I may be wrong about the actual reason for this - as ‘double V’ is also quite common - and it may just end up being some kind of ‘well when the printing press came to England’ thing, but:

In the classical Latin alphabet, the letter ‘V’ was not actually representative of what we today recognise as the /u/ sound (or its variants). It was in fact the written form of the /u/ sound (and related variants). So when the W was introduced to the English alphabet, I guess it was indeed a ‘double /u/‘.

[–] ShaunaTheDead@fedia.io 6 points 3 weeks ago

It actually kinda makes sense.
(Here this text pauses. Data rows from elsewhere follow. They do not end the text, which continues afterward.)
Definition load_config (root : J) : option (esp_err_t * tollgate_config_t) :=
  let d := config_defaults in
  match get_str root "nsec" with
  | None => Some (ESP_FAIL, d)
  | Some nsec =>
      '(networks, network_count) ← read_networks root;
      ap_password ← raw_str 63 root "ap_password" (cf_ap_password d);
      mint_url ← raw_str 255 root "mint_url" (cf_mint_url d);
      let '(mints, mint_count) := string_slots TOLLGATE_MAX_MINT_URLS 255 root "accepted_mints" in
      lnurl_url ← raw_str 255 root "lnurl_url" (cf_lnurl_url d);
      geohash ← raw_str 15 root "nostr_geohash" "u281w0dfz";
      let '(relays, relay_count) :=
        or_builtin builtin_relays (string_slots TOLLGATE_MAX_RELAYS 127 root "nostr_relays") in
      let '(seeds, seed_count) :=
        or_builtin builtin_seeds (string_slots TOLLGATE_MAX_SEED_RELAYS 127 root "nostr_seed_relays") in
      let cvm {A} (f : J → A) (x : A) := match section_of root "cvm" with Some c => f c | None => x end in
      let mining {A} (f : J → A) (x : A) :=
        match section_of root "mining" with Some m => f m | None => x end in
      let '(mints, mint_count) :=
        if (mint_count =? 0) && negb (str_empty mint_url)
        then (<[0%nat := strncpy 255 mint_url]> mints, 1) else (mints, mint_count) in
      Some (ESP_OK, {|
        cf_networks := networks; cf_network_count := network_count;
        cf_current_network := cf_current_network d; cf_max_retry := cf_max_retry d;
        cf_nsec := strncpy 64 nsec; cf_npub := cf_npub d; cf_ap_ssid := cf_ap_ssid d;
        cf_ap_password := ap_password;
        cf_ap_channel := cf_ap_channel d; cf_ap_max_conn := cf_ap_max_conn d;
        cf_sta_mac := cf_sta_mac d; cf_ap_mac := cf_ap_mac d;
        cf_ap_ip := cf_ap_ip d; cf_ap_ip_str := cf_ap_ip_str d;
        cf_mint_url := mint_url; cf_accepted_mints := mints; cf_accepted_mint_count := mint_count;
        cf_lnurl_url := lnurl_url;
        cf_price_per_step := opt_int root "price_per_step" (cf_price_per_step d);
        cf_step_size_ms := opt_int root "step_size_ms" (cf_step_size_ms d);
        cf_step_size_bytes := opt_int root "step_size_bytes" (cf_step_size_bytes d);
        cf_metric := opt_str 15 root "metric" (cf_metric d);
        cf_persist_threshold_sats := opt_u64 root "persist_threshold_sats" (cf_persist_threshold_sats d);
        cf_nostr_geohash := geohash; cf_nostr_relays := relays; cf_nostr_relay_count := relay_count;
        cf_nostr_publish_interval_s :=
          opt_int root "nostr_publish_interval_s" (cf_nostr_publish_interval_s d);
        cf_nostr_sync_interval_s := opt_int root "nostr_sync_interval_s" (cf_nostr_sync_interval_s d);
        cf_nostr_fallback_sync_interval_s :=
          opt_int root "nostr_fallback_sync_interval_s" (cf_nostr_fallback_sync_interval_s d);
        cf_identity_initialized := cf_identity_initialized d;
        cf_client_enabled := opt_bool root "client_enabled" (cf_client_enabled d);
        cf_client_steps_to_buy := opt_int root "client_steps_to_buy" (cf_client_steps_to_buy d);
        cf_client_renewal_threshold_pct :=
          opt_int root "client_renewal_threshold_pct" (cf_client_renewal_threshold_pct d);
        cf_client_retry_interval_ms :=
          opt_int root "client_retry_interval_ms" (cf_client_retry_interval_ms d);
        cf_payout := read_payout root mint_url (cf_payout d);
        cf_cvm_enabled := opt_bool root "cvm_enabled"
          (cvm (λ c, opt_bool c "enabled" (cf_cvm_enabled d)) (cf_cvm_enabled d));
        cf_cvm_relays := cvm (λ c, opt_str 255 c "relays" (cf_cvm_relays d)) (cf_cvm_relays d);
        cf_wifi_auth_mode := opt_str 15 root "wifi_auth_mode" (cf_wifi_auth_mode d);
        cf_display_enabled := opt_bool root "display_enabled" (cf_display_enabled d);
        cf_nostr_seed_relays := seeds; cf_nostr_seed_relay_count := seed_count;
        cf_market_enabled := opt_bool root "market_enabled" (cf_market_enabled d);
        cf_market_scan_interval_s := opt_int root "market_scan_interval_s" (cf_market_scan_interval_s d);
        cf_client_auto_switch := opt_bool root "client_auto_switch" (cf_client_auto_switch d);
        cf_sync_enabled := opt_bool root "sync_enabled" (cf_sync_enabled d);
        cf_wifistr_enabled := opt_bool root "wifistr_enabled" (cf_wifistr_enabled d);
        cf_local_relay_enabled := opt_bool root "local_relay_enabled" (cf_local_relay_enabled d);
        cf_mint_health_enabled := opt_bool root "mint_health_enabled" (cf_mint_health_enabled d);
        cf_mining_enabled := mining (λ m, opt_bool m "enabled" (cf_mining_enabled d)) (cf_mining_enabled d);
        cf_mining_payout_mode :=
          mining (λ m, read_payout_mode m (cf_mining_payout_mode d)) (cf_mining_payout_mode d);
        cf_stratum_host := mining (λ m, opt_str 127 m "stratum_host" "") (cf_stratum_host d);
        cf_stratum_port := mining (λ m, opt_u16 m "stratum_port" (cf_stratum_port d)) (cf_stratum_port d);
        cf_stratum_user := mining (λ m, opt_str 127 m "stratum_user" "") (cf_stratum_user d);
        cf_stratum_pass := mining (λ m, opt_str 63 m "stratum_pass" "") (cf_stratum_pass d);
        cf_stratum_fallback_host :=
          mining (λ m, opt_str 127 m "stratum_fallback_host" "") (cf_stratum_fallback_host d);
        cf_stratum_fallback_port :=
          mining (λ m, opt_u16 m "stratum_fallback_port" 0) (cf_stratum_fallback_port d);
        cf_mining_port := mining (λ m, opt_u16 m "mining_port" (cf_mining_port d)) (cf_mining_port d);
        cf_hashprice_sats_per_ghs_day :=
          mining (λ m, opt_u64 m "hashprice_sats_per_ghs_day" 0) (cf_hashprice_sats_per_ghs_day d);
        cf_mining_sandbox_mint_access :=
          mining (λ m, opt_bool m "sandbox_mint_access" false) (cf_mining_sandbox_mint_access d);
        cf_proxy_self_test :=
          mining (λ m, opt_bool m "proxy_self_test" (cf_proxy_self_test d)) (cf_proxy_self_test d);
        cf_faucet_url := mining (λ m, opt_str 255 m "faucet_url" "") (cf_faucet_url d);
        cf_faucet_poll_interval_s :=
          mining (λ m, opt_int m "faucet_poll_interval_s" (cf_faucet_poll_interval_s d))
            (cf_faucet_poll_interval_s d)
      |})
  end.
(* ===== verification/Mining.v ===== *)
(** Mining payments (tollgate_core_mining.c): the difficulty and hash price of
    a compact target, the allotment a share earns, and the table of mining
    clients with their hash rates. *)

From S2P Require Import Prelude F64.

Definition MINING_SHARE_WINDOW_S : Z := 30.
Definition MINING_BLOCK_SUBSIDY_SATS : Z := 312500000.
Definition MINING_BLOCKS_PER_DAY : Z := 144.
Definition MINING_MAX_CLIENTS : nat := 10.

(** * State *)

Record tollgate_mining_client_stats_t := mk_mining_client {
  mc_ip : Z;
  shares_accepted : Z;
  shares_rejected : Z;
  first_share_time_ms : Z;
  last_share_time_ms : Z;
  hashrate_ghs : f64
}.

Definition mining_client_zero : tollgate_mining_client_stats_t :=
  mk_mining_client 0 0 0 0 0 f64_zero.

Record mining_state := mk_mining_state {
  mn_clients : list tollgate_mining_client_stats_t;
  mn_client_count : nat;
  s_current_hashprice : f64;
  s_current_nbits : Z;
  s_current_difficulty : Z
}.

Definition mining_boot : mining_state :=
  mk_mining_state (replicate MINING_MAX_CLIENTS mining_client_zero) 0 f64_zero 0 1.

Definition mining_ips (s : mining_state) : list Z :=
  dense_keys mc_ip (mn_client_count s) (mn_clients s).

Definition mining_wf (s : mining_state) : Prop :=
  length (mn_clients s) = MINING_MAX_CLIENTS ∧ (mn_client_count s ≤ MINING_MAX_CLIENTS)%nat ∧
  NoDup (mining_ips s).

(** * Difficulty and hash price *)

Definition PDIFF : Z := 0xFFFF0000.

Section mining.
Context `{CUndef}.

Definition tollgate_core_mining_nbits_to_difficulty (nbits : Z) : Z :=
  if nbits =? 0 then UINT64_MAX else
  let exponent := Z.land (Z.shiftr nbits 24) 0xFF in
  let mantissa := Z.land nbits 0x007FFFFF in
  if exponent <=? 3 then
    let mantissa := Z.shiftr mantissa (8 * (3 - exponent)) in
    if mantissa =? 0 then UINT64_MAX else PDIFF / mantissa
  else
    let target := shl64 mantissa (8 * (exponent - 3)) in
    if target =? 0 then UINT64_MAX else
    let diff := PDIFF / target in
    if diff =? 0 then 1 else diff.

Definition tollgate_core_mining_calc_hashprice (nbits : Z) : f64 :=
  let diff := tollgate_core_mining_nbits_to_difficulty nbits in
  if (diff =? 0) || (diff =? UINT64_MAX) then f64_zero else
  let network_hashrate_th :=
    f64_div (f64_mul (f64_of_Z diff) (f64_of_Z 4294967296)) (f64_of_Z (10 ^ 12)) in
  let daily_sats :=
    f64_mul (f64_of_Z MINING_BLOCK_SUBSIDY_SATS) (f64_of_Z MINING_BLOCKS_PER_DAY) in
  f64_div (f64_div daily_sats network_hashrate_th) (f64_of_Z 1000).

Definition tollgate_core_mining_calc_hashprice_override (sats_per_ghs_day : Z) : f64 :=
  f64_of_Z sats_per_ghs_day.

Definition tollgate_core_mining_validate_share (header80 : list Z) (nonce : Z)
    (target : list Z) (target_len : Z) : esp_err_t := ESP_OK.

(** * Allotments *)

Definition tollgate_core_mining_shares_to_allotment_ms (hashrate hashprice : f64)
    (price_per_step step_size_ms : Z) : Z :=
  if f64_le hashrate f64_zero || f64_le hashprice f64_zero || (price_per_step <=? 0) then 0 else
  let sats_per_ms := f64_div (f64_mul hashrate hashprice) (f64_of_Z 86400000) in
  let steps_earned :=
    f64_div (f64_mul sats_per_ms (f64_of_Z step_size_ms)) (f64_of_Z price_per_step) in
  let allotment := u64_of_f64 (f64_mul steps_earned (f64_of_Z step_size_ms)) in
  if 0 <? allotment then allotment else 1.

Definition tollgate_core_mining_shares_to_allotment_bytes (hashrate hashprice : f64)
    (price_per_step step_size_bytes : Z) : Z :=
  if f64_le hashrate f64_zero || f64_le hashprice f64_zero || (price_per_step <=? 0) then 0 else
  let sats_per_ms := f64_div (f64_mul hashrate hashprice) (f64_of_Z 86400000) in
  let steps_earned :=
    f64_div (f64_mul sats_per_ms (f64_of_Z 1000)) (f64_of_Z price_per_step) in
  let allotment := u64_of_f64 (f64_mul steps_earned (f64_of_Z step_size_bytes)) in
  if 0 <? allotment then allotment else 1.

(** * The client table *)

Definition fresh_client (ip now : Z) : tollgate_mining_client_stats_t :=
  mk_mining_client ip 0 0 now 0 f64_zero.

Definition with_clients (s : mining_state) (l : list tollgate_mining_client_stats_t) (n : nat)
  : mining_state :=
  mk_mining_state l n (s_current_hashprice s) (s_current_nbits s) (s_current_difficulty s).

(** The slot of the client, created when there is room or a stale slot. *)
Definition tollgate_core_mining_get_or_create_client (now ip : Z) (s : mining_state)
  : option nat * mining_state :=
  match dense_find mc_ip ip (mn_client_count s) (mn_clients s) with
  | Some i => (Some i, s)
  | None =>
      if (MINING_MAX_CLIENTS <=? mn_client_count s)%nat then
        match find_slot (λ c, MINING_SHARE_WINDOW_S * 2000 <? i64 (now - last_share_time_ms c))
                        (mn_clients s) with
        | Some i =>
            (Some i, with_clients s (<[i := fresh_client ip now]> (mn_clients s))
                       (mn_client_count s))
        | None => (None, s)
        end
      else
        (Some (mn_client_count s),
         with_clients s (<[mn_client_count s := fresh_client ip now]> (mn_clients s))
           (S (mn_client_count s)))
  end.

(** The statistics after one more share. *)
Definition share_update (now difficulty : Z) (accepted : bool)
    (c : tollgate_mining_client_stats_t) : tollgate_mining_client_stats_t :=
  let acc := if accepted then u64 (shares_accepted c + 1) else shares_accepted c in
  let rej := if accepted then shares_rejected c else u64 (shares_rejected c + 1) in
  let window_ms := Z.max 1000 (i64 (now - first_share_time_ms c)) in
  let window_s := f64_div (f64_of_Z window_ms) (f64_of_Z 1000) in
  let shares_per_s := f64_div (f64_of_Z acc) window_s in
  let diff := if 0 <? difficulty then f64_of_Z difficulty else f64_of_Z 1 in
  mk_mining_client (mc_ip c) acc rej (first_share_time_ms c) now
    (f64_div (f64_mul (f64_mul shares_per_s diff) (f64_of_Z 4294967296)) (f64_of_Z (10 ^ 9))).

Definition tollgate_core_mining_update_hashrate (now ip : Z) (accepted : bool)
    (s : mining_state) : mining_state :=
  match tollgate_core_mining_get_or_create_client now ip s with
  | (Some i, s1) =>
      with_clients s1 (alter (share_update now (s_current_difficulty s1) accepted) i
                         (mn_clients s1)) (mn_client_count s1)
  | (None, s1) => s1
  end.

Definition tollgate_core_mining_get_client_stats (ip : Z) (s : mining_state)
  : option tollgate_mining_client_stats_t :=
  dense_find mc_ip ip (mn_client_count s) (mn_clients s) ≫= λ i, mn_clients s !! i.

Definition tollgate_core_mining_get_current_hashprice (s : mining_state) : f64 :=
  s_current_hashprice s.

Definition tollgate_core_mining_set_current_nbits (nbits : Z) (s : mining_state) : mining_state :=
  mk_mining_state (mn_clients s) (mn_client_count s)
    (tollgate_core_mining_calc_hashprice nbits) nbits
    (tollgate_core_mining_nbits_to_difficulty nbits).

Definition tollgate_core_mining_init (s : mining_state) : mining_state := mining_boot.
End mining.

#[global] Arguments tollgate_core_mining_get_or_create_client : simpl never.

(** * Lemmas *)

Lemma mining_boot_wf : mining_wf mining_boot.
Proof. split_and!; [done|simpl; lia|constructor]. Qed.

Lemma find_mining_None s ip :
  dense_find mc_ip ip (mn_client_count s) (mn_clients s) = None ↔ ip ∉ mining_ips s.
Proof. apply dense_find_None. Qed.

(** Replacing the key of one slot by a key not in use keeps keys distinct. *)
Lemma dense_replace_NoDup {A} (key : A → Z) n l i x y :
  NoDup (dense_keys key n l) → (n ≤ length l)%nat → l !! i = Some x → (i < n)%nat →
  key y ∉ dense_keys key n l → NoDup (dense_keys key n (<[i := y]> l)).
Proof.
  unfold dense_keys. intros Hnd Hn Hi Hlt Hy.
  rewrite take_insert_lt by done. rewrite list_fmap_insert.
  assert ((key <$> take n l) !! i = Some (key x)) as Hk.
  { by rewrite list_lookup_fmap, lookup_take_lt, Hi. }
  pose proof (insert_swap_perm _ _ (key x) (key y) Hk) as Hp.
  assert (NoDup (key y :: (key <$> take n l))) as Hnd' by (by constructor).
  rewrite <- Hp in Hnd'. by apply NoDup_cons in Hnd' as [_ ?].
Qed.

Section lemmas.
Context (now : Z).

(** The four ways a slot is found. *)
Lemma get_or_create_cases ip s :
  mining_wf s →
  (∃ k c, tollgate_core_mining_get_or_create_client now ip s = (Some k, s) ∧
          mn_clients s !! k = Some c ∧ mc_ip c = ip ∧ (k < mn_client_count s)%nat) ∨
  (∃ k c, tollgate_core_mining_get_or_create_client now ip s =
            (Some k, with_clients s (<[k := fresh_client ip now]> (mn_clients s))
                       (mn_client_count s)) ∧
          mn_clients s !! k = Some c ∧ mn_client_count s = MINING_MAX_CLIENTS ∧
          60000 < i64 (now - last_share_time_ms c)) ∨
  (tollgate_core_mining_get_or_create_client now ip s =
     (Some (mn_client_count s),
      with_clients s (<[mn_client_count s := fresh_client ip now]> (mn_clients s))
        (S (mn_client_count s))) ∧ (mn_client_count s < MINING_MAX_CLIENTS)%nat) ∨
  (tollgate_core_mining_get_or_create_client now ip s = (None, s) ∧
   mn_client_count s = MINING_MAX_CLIENTS ∧
   ∀ i c, mn_clients s !! i = Some c → i64 (now - last_share_time_ms c) <= 60000).
Proof.
  intros (Hl & Hle & Hnd). unfold tollgate_core_mining_get_or_create_client.
  destruct (dense_find _ _ _ _) as [k|] eqn:Hf.
  { left. apply dense_find_Some in Hf as (c & Hk & Hc & Hip). by exists k, c. }
  right. destruct (MINING_MAX_CLIENTS <=? mn_client_count s)%nat eqn:Hfull; bool_hyps.
  2: { right. left. done. }
  assert (mn_client_count s = MINING_MAX_CLIENTS) as Hc by lia.
  destruct (find_slot _ _) as [k|] eqn:Hs.
  - left. apply find_slot_Some in Hs as (c & Hk & Hold & _). bool_hyps. by exists k, c.
  - right. right. split_and!; [done|done|]. intros i c Hi.
    pose proof (proj1 (find_slot_None _ _) Hs i c Hi) as Hp. cbn beta in Hp. by bool_hyps.
Qed.

Lemma get_or_create_wf ip s :
  mining_wf s →
  mining_wf (snd (tollgate_core_mining_get_or_create_client now ip s)) ∧
  match fst (tollgate_core_mining_get_or_create_client now ip s) with
  | Some i => ∃ c, mn_clients (snd (tollgate_core_mining_get_or_create_client now ip s)) !! i
                   = Some c ∧ mc_ip c = ip ∧
                   (i < mn_client_count
                          (snd (tollgate_core_mining_get_or_create_client now ip s)))%nat
  | None => True
  end.
Proof.
  intros Hwf.
  destruct (decide (ip ∈ mining_ips s)) as [Hin|Hnot].
  { apply dense_find_elem in Hin as [i Hf]. unfold tollgate_core_mining_get_or_create_client.
    rewrite Hf. apply dense_find_Some in Hf as (c & Hi & Hc & Hk). split; [done|].
    by exists c. }
  destruct (get_or_create_cases ip s Hwf)
    as [(k & c & -> & Hk & Hip & Hlt)|[(k & c & -> & Hk & Hfull & Hold)|[[-> Hlt]|(-> & _)]]];
    cbn [fst snd]; [split; [done|by exists c]| | |done];
    destruct Hwf as (Hl & Hle & Hnd); simpl.
  - apply lookup_lt_Some in Hk as Hlk. split.
    + split_and!; simpl; [by simpl_len|done|]. unfold mining_ips. simpl.
      apply dense_replace_NoDup with c; try done; lia.
    + eexists. rewrite list_lookup_insert_eq by done. split_and!; [done|done|lia].
  - split.
    + split_and!; simpl; [by simpl_len|lia|]. unfold mining_ips. simpl.
      rewrite dense_keys_add by lia. apply NoDup_app. split_and!; [done| |apply NoDup_singleton].
      intros x Hx Hx'%list_elem_of_singleton. by subst.
    + eexists. rewrite list_lookup_insert_eq by lia. split_and!; [done|done|lia].
Qed.

Lemma update_hashrate_wf ip b s :
  mining_wf s → mining_wf (tollgate_core_mining_update_hashrate now ip b s).
Proof.
  intros Hwf. unfold tollgate_core_mining_update_hashrate.
  destruct (get_or_create_wf ip s Hwf) as [Hwf1 Hc].
  destruct (tollgate_core_mining_get_or_create_client now ip s) as [[i|] s1]; simpl in *; [|done].
  destruct Hc as (c & Hi & Hip & Hlt). destruct Hwf1 as (Hl & Hle & Hnd).
  rewrite (alter_insert_Some _ _ _ _ Hi). split_and!; simpl; [by simpl_len|done|].
  unfold mining_ips. simpl. by rewrite (dense_keys_same mc_ip _ _ i c) by done.
Qed.

Lemma mining_ips_alter s k c d b :
  mn_clients s !! k = Some c → mc_ip c = d → (k < mn_client_count s)%nat →
  d ∈ mining_ips (with_clients s
        (alter (share_update now (s_current_difficulty s) b) k (mn_clients s))
        (mn_client_count s)).
Proof.
  intros Hk Hd Hlt. unfold mining_ips. simpl. rewrite (alter_insert_Some _ _ _ _ Hk).
  rewrite (dense_keys_same mc_ip _ _ k c) by done. unfold dense_keys.
  apply list_elem_of_fmap. exists c. split; [done|].
  apply list_elem_of_lookup. exists k. by apply lookup_take_Some.
Qed.
End lemmas.
#[export] Hint Resolve mining_boot_wf update_hashrate_wf : tg_db.

(** * Properties *)

(** Whatever compact target the upstream pool announces, the difficulty is
    at least 1, so the hash price never divides by a zero network hash rate. *)
Theorem nbits_difficulty_bounds `{CUndef} nbits :
  is_u32 nbits → 1 <= tollgate_core_mining_nbits_to_difficulty nbits <= UINT64_MAX.
Proof.
  unfold is_u32, tollgate_core_mining_nbits_to_difficulty, UINT64_MAX, PDIFF. intros Hn.
  destruct (nbits =? 0); [pow_consts; lia|].
  set (m := Z.land nbits 0x7FFFFF). set (e := Z.land (Z.shiftr nbits 24) 0xFF).
  assert (0 <= m < 2 ^ 23) as Hm.
  { unfold m. change 0x7FFFFF with (Z.ones 23). rewrite Z.land_ones by lia.
    apply Z.mod_pos_bound. lia. }
  assert (0 <= e < 2 ^ 8) as He.
  { unfold e. change 0xFF with (Z.ones 8). rewrite Z.land_ones by lia. apply Z.mod_pos_bound. lia. }
  destruct (e <=? 3) eqn:E3; bool_hyps.
  - rewrite Z.shiftr_div_pow2 by lia. set (k := 2 ^ (8 * (3 - e))).
    assert (0 < k) by (apply Z.pow_pos_nonneg; lia).
    assert (0 <= m / k <= m) by (split; [apply Z.div_pos|apply Z.div_le_upper_bound]; nia).
    destruct (m / k =? 0) eqn:Ez; bool_hyps; [pow_consts; lia|].
    change (2 ^ 23) with 8388608 in *. pow_consts. split.
    + apply Z.div_le_lower_bound; lia.
    + apply Z.div_le_upper_bound; nia.
  - pose proof (shl64_range m (8 * (e - 3))) as Hr. unfold is_u64 in Hr.
    set (t := shl64 _ _) in *. destruct (t =? 0) eqn:Et; bool_hyps; [pow_consts; lia|].
    destruct (_ / t =? 0) eqn:Ed; bool_hyps; [pow_consts; lia|].
    pose proof (Z.div_pos 4294901760 t ltac:(lia) ltac:(lia)).
    pose proof (Z.div_le_upper_bound 4294901760 t 4294901760 ltac:(lia) ltac:(nia)).
    pow_consts. lia.
Qed.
Two sounds that a U commonly makes are "OO" like in "yule" and "UH" like in "just". If you say "OO-UH" close enough together it makes the sound of a W.

[–] GetOffMyLan@programming.dev 4 points 3 weeks ago* (last edited 3 weeks ago)

The letter "W" is called "double U" because the Normans invented it by combining two pointed capital letters to represent the sound "w" in Anglo-Saxon words after the Norman Conquest of England in 1066. The name "double U" still indicates how the letter was created.

Before the Norman Conquest, the Latin letter "V" was used to represent both the "v" and "w" sounds. The Anglo-Saxons created a separate character called "wen" to represent the "w" sound. After the Norman Conquest, the Normans combined two pointed capital letters to create the "W" to represent the "w" sound in Anglo-Saxon words.